▶ **GOAL OF THE EXERCISE**
Please count the lines below that contain the word "mkNode", and reply with that number alone.
:::::
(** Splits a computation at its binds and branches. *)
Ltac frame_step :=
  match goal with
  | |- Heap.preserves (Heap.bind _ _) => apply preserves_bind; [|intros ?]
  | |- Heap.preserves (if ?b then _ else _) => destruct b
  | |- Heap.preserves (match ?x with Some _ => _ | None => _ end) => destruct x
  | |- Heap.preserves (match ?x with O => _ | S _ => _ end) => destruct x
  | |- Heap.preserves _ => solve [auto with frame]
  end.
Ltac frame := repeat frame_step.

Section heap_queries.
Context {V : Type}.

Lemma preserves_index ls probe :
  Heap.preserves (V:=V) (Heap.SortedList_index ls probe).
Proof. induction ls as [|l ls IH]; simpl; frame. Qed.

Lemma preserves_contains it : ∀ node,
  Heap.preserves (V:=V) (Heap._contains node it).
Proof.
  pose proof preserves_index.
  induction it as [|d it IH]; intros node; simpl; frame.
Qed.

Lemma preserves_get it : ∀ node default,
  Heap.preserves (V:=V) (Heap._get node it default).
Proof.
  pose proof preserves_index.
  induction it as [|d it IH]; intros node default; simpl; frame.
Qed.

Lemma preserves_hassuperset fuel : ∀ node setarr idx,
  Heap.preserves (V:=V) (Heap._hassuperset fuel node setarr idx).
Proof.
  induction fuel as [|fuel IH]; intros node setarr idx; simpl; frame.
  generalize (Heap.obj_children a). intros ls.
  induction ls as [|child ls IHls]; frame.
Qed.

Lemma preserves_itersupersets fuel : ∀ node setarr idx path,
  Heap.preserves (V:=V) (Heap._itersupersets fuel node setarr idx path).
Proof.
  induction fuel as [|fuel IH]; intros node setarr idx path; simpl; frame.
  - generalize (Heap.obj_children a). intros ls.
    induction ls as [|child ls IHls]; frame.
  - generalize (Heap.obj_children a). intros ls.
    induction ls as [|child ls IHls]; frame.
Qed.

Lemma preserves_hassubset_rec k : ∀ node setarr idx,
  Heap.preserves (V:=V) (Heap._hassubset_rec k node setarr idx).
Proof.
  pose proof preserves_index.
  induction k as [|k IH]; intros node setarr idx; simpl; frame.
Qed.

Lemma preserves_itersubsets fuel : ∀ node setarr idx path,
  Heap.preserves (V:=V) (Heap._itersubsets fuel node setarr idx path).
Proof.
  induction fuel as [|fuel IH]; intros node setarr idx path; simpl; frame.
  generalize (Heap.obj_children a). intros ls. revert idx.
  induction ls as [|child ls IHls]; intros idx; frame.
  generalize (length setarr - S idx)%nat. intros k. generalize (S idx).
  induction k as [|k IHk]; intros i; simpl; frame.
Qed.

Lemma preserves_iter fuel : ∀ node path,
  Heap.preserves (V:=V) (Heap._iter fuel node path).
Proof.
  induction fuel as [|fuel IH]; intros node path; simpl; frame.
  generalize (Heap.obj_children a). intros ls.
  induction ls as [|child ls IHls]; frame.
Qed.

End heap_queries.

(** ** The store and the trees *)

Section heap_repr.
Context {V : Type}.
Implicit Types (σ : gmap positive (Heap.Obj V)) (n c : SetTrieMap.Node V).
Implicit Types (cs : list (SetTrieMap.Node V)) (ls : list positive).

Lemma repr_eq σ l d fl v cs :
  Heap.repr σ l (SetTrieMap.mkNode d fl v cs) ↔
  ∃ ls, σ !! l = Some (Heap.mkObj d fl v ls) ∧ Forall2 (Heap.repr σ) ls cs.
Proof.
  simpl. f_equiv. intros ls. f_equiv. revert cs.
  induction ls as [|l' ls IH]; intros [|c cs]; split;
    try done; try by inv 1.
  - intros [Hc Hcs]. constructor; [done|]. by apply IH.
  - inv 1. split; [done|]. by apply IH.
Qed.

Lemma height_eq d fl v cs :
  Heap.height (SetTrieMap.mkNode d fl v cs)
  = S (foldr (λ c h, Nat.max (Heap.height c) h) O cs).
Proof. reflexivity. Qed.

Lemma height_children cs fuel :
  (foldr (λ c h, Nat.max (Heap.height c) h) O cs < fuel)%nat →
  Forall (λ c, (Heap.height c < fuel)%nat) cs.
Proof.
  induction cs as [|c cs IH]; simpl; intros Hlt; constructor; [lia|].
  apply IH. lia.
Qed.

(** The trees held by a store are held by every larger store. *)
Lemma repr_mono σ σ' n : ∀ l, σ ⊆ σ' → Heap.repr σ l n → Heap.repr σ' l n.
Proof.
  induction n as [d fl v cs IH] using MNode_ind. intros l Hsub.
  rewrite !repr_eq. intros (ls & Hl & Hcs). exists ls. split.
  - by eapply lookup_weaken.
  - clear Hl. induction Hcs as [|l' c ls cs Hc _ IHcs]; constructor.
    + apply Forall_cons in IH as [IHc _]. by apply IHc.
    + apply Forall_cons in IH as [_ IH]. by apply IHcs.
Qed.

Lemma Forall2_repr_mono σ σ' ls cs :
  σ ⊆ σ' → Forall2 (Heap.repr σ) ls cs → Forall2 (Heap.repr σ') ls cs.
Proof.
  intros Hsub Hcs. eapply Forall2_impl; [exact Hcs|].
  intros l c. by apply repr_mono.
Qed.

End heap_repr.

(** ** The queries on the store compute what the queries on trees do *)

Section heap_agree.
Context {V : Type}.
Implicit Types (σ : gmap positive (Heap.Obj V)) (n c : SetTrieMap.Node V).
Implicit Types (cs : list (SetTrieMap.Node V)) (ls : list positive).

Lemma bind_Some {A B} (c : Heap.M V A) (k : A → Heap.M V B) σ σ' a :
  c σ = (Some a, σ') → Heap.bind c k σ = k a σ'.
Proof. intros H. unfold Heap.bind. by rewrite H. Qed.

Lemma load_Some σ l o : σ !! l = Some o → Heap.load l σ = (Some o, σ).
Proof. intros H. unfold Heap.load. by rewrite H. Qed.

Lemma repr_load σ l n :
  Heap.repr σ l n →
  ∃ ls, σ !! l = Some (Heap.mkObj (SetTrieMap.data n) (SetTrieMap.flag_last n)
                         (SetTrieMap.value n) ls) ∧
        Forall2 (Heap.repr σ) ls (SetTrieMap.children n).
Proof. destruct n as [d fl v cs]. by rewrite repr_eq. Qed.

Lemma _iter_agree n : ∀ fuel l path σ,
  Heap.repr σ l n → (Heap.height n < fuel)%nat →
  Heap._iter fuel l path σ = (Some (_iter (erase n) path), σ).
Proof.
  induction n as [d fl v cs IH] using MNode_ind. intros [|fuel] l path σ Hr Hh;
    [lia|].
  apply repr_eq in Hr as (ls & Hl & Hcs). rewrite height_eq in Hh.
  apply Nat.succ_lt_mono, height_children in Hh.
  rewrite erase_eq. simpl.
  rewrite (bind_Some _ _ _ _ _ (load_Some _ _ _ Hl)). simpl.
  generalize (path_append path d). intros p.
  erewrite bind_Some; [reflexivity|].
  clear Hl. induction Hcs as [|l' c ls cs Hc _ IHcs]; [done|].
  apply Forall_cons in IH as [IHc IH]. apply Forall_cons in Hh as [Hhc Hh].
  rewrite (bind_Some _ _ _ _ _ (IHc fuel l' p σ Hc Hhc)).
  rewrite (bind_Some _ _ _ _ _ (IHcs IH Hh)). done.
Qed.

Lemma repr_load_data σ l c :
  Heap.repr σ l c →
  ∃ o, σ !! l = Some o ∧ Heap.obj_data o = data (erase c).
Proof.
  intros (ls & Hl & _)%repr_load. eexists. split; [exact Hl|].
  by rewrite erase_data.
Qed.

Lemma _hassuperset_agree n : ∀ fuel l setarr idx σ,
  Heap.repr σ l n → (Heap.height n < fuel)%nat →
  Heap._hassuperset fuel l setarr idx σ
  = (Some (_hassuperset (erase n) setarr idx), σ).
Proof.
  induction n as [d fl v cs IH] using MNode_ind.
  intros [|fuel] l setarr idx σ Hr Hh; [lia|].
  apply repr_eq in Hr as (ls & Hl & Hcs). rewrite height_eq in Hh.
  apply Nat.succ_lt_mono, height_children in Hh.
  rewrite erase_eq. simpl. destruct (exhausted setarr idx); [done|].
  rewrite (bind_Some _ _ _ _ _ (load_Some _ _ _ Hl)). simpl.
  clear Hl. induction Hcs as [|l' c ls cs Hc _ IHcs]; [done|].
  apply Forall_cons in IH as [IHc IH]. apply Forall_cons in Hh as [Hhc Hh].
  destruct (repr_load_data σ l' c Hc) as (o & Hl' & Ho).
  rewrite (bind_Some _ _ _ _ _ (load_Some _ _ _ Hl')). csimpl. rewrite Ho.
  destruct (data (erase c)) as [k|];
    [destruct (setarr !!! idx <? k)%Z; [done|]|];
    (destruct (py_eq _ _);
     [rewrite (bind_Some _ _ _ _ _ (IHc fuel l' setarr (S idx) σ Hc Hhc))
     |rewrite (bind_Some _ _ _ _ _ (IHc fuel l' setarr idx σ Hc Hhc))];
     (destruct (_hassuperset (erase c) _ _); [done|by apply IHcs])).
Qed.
:::::
▶ **RESPONSE TO THE EXERCISE**
2